Figure 3 shows the reconstructions of the wedge phantom. While OSC-TV and FDK seem to lead to very similar images, IMPACT reconstructions show lower contrast between the water and the PTFE. This is explained by the lower \( \mu \) calculated with IMPACT for PTFE, as shown by the profiles in Fig. 4a, b. The bias values were also calculated in circular regions of interest excluding borders for PTFE.

Fig. 3
figure 3

Comparison of both simulated and real wedge phantoms, reconstructed using IMPACT, OSC-TV and FDK. Reduced streaking was observed for IMPACT

Fig. 4
figure 4

Profiles of the reconstructed wedge phantoms. An important difference regarding cupping between the monochromatic and polychromatic methods was observed with both a simulated and b experimental sinograms

For the simulated phantom, a (\( 0. 6\, \pm \, 1.0 \))% \( \mu \) bias was observed for IMPACT, (\( 3 2\, \pm \, 3 \))% for OSC-TV and (\( 3 2\, \pm \, 3 \))% for FDK in the wedge region. The lower standard deviation for IMPACT still indicates a reduction in cupping, in addition to the visual aspect of the profiles. Moreover, we observe an important reduction of streak artifacts with IMPACT, compared to FDK.

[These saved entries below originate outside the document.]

(** A thread that is not cancelled does its commands in order. *)
Lemma worker_step_piped octets last w w' : last = [] ∨ last = [Finalize] →
  piped octets last w → worker_step w = Some w' →
  piped octets last w' ∨ (last = [Finalize] ∧ finished octets w').
Proof.
  intros Hlast (Hs & Hc & Hr & c & d & chunks & Hh & Hd & Hq & ->) H.
  unfold worker_step, hashed, commands in *. destruct w as [q sn ca t r]. cbn [queue sender cancelled thread result] in *. subst.
  destruct t as [c'|c' command|c' command|]; [..|done]; injection Hh as ->; cbn [app] in *.
  - destruct q as [|command q]; [done|]. injection H as <-. left. split_and!; try done.
    exists c, d, chunks. by split_and!.
  - injection H as <-. left. split_and!; try done. exists c, d, chunks. by split_and!.
  - destruct chunks as [|bytes chunks]; cbn [fmap list_fmap app concat] in *.
    + destruct Hlast as [->| ->]; [done|]. injection Hq as -> Hq. injection H as <-. right. split; [done|].
      rewrite app_nil_r. split; [done|]. cbn [result]. by rewrite (digesting_finish c d).
    + injection Hq as -> Hq. injection H as <-. left. split_and!; try done.
      exists (digest_update c bytes), (d ++ bytes), chunks. split_and!; [done|by apply digesting_update|done|by rewrite (assoc_L (++))].
Qed.

Lemma worker_step_queue w w' : worker_step w = Some w' → (length (queue w') ≤ length (queue w))%nat.
Proof.
  unfold worker_step. intros H. destruct w as [q sn ca t r]. cbn [thread queue sender cancelled result] in *.
  repeat (case_match; simplify_eq/=); try done; lia.
Qed.

Lemma worker_step_sender w w' : worker_step w = Some w' → sender w' = sender w.
Proof. unfold worker_step. intros H. by repeat (case_match; simplify_eq/=). Qed.

(** Only an exited thread, and one that waits for its caller, do nothing. *)
Lemma worker_step_None w : worker_step w = None → thread w = Exited ∨ (queue w = [] ∧ sender w = true ∧ ∃ c, thread w = Waiting c).
Proof.
  unfold worker_step. destruct (thread w) as [c|c command|c [| |]|]; intros H; try done; [|by left].
  destruct (queue w); [|done]. destruct (sender w); [|done]. right. eauto.
Qed.
End threads.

For the real wedge phantom, the \( \mu \) bias in the wedge region was of (\( 1 1\, \pm \, 1 \))% for IMPACT, (\( 3\, \pm \, 3 \))% for OSC-TV and (\( 3\pm 4 \))% for FDK. The reconstructed \( \mu \) are closer to the phantom’s values with OSC-TV and FDK for the central region, but cupping is prominent on the edge of the phantom. IMPACT yields a systematic under-estimation of the profile, but a successful cupping correction.

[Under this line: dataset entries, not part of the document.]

(** An insertion claims a free handle and a place, or leaves both. *)
Lemma quota_insert_exact {T} full (s : Quota T) x : 0 ≤ next_id (quota_table s) →
  let '(r, s') := quota_insert full s x in
  (∃ handle, r = Ok handle ∧ 0 < handle ∧ entries (quota_table s) !! handle = None ∧
     entries (quota_table s') = <[handle := x]> (entries (quota_table s)) ∧ quota_count s' = quota_count s + 1) ∨
  (r = Err full ∨ r = Err ERR_HANDLE_UNAVAILABLE) ∧ entries (quota_table s') = entries (quota_table s) ∧
    quota_count s' = quota_count s.
Proof.
  intros Hn. unfold quota_insert, claim_quota. destruct (quota_count s <? quota_maximum s); [|right; auto].
  unfold insert_resource, advance_resource. cbn [quota_table].
  destruct (Z.eqb_spec (next_id (quota_table s)) 0); cbn [orb];
    [right; cbn; split_and!; [auto|done|lia]|]. destruct (_ <? _); [right; cbn; split_and!; [auto|done|lia]|].
  destruct (entries (quota_table s) !! next_id (quota_table s)) eqn:E; [right; cbn; split_and!; [auto|done|lia]|left].
  exists (next_id (quota_table s)). cbn. split_and!; [done|lia|done|done|done].
Qed.

Lemma quota_remove_inserted {T} (s s' : Quota T) handle x : entries (quota_table s) !! handle = None →
  entries (quota_table s') = <[handle := x]> (entries (quota_table s)) → quota_count s' = quota_count s + 1 →
  entries (quota_table (quota_remove s' handle)) = entries (quota_table s) ∧ quota_count (quota_remove s' handle) = quota_count s.
Proof. intros Hf He Hc. cbn. rewrite He, delete_insert_id by done. split; [done|lia]. Qed.

#[local] Notation Outbox := (@Outbox WsHandshake H2Handshake H3Handshake H3Connection H3Stream Request Config).

(** The receipts' counter is unsigned. *)
Definition outbox_ok (o : Outbox) : Prop := 0 ≤ next_id (quota_table (ob_receipts o)).

(** A rejected send leaves nothing behind: no frame, no receipt, no claimed
    place. *)
Definition unsent (o o' : Outbox) : Prop :=
  ob_connections o' = ob_connections o ∧
  entries (quota_table (ob_receipts o')) = entries (quota_table (ob_receipts o)) ∧
  quota_count (ob_receipts o') = quota_count (ob_receipts o).

(** An accepted one has its frame queued, and a fresh receipt that is pending. *)
Definition sent_tracked (id : Z) (f : OutboundFrame) (handle : Z) (o o' : Outbox) : Prop :=
  0 < handle ∧ table_get (quota_table (ob_receipts o)) handle = None ∧ ct_write_receipt_state handle o' = Ok 0 ∧
  ∃ g, queued id (mkOutboundFrame (frame_type f) (payload_len f) (segments f) (deferred_segment f) (file_segment f)
                    (suffix_segments f) (Some g)) (ob_connections o) (ob_connections o').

4 Discussion and Conclusions

IMPACT shows definitive potential for both quantitative reconstruction and cupping reduction. The latter was reduced in all cases, simulated and real. Discrepancies between reconstruction of simulated and real projections give us indications as to how well the system is modelled. The main difference is that scattered radiation was not considered, but only beam hardening artifacts were. In consequence, IMPACT seems to interpret scatter signal as beam hardening, so the reconstructed profiles are relatively flat, but are somewhat biased. Another source of bias is the detector sensitivity profile. It is currently approximated as a constant for lack of an experimentally obtained sensitivity profile. An additional source of bias is the emission spectrum, which was estimated instead of being measured for the individual x ray tube. Having the individual emission spectrum could lead to a better estimation of polychromatic phenomena, and therefore more accurate values of linear attenuation coefficients. It should be noted that even though the simulations were performed in 2D, experimental projection data were affected by substantial scatter and the final results are representative of accuracy attainable by IMPACT in CBCT.

The next step will be to evaluate the behaviour of IMPACT with respect to more complex objects, including anatomical phantoms, and implement a practical scatter correction. In order to handle larger amounts of data, a parallel implementation of IMPACT is envisioned.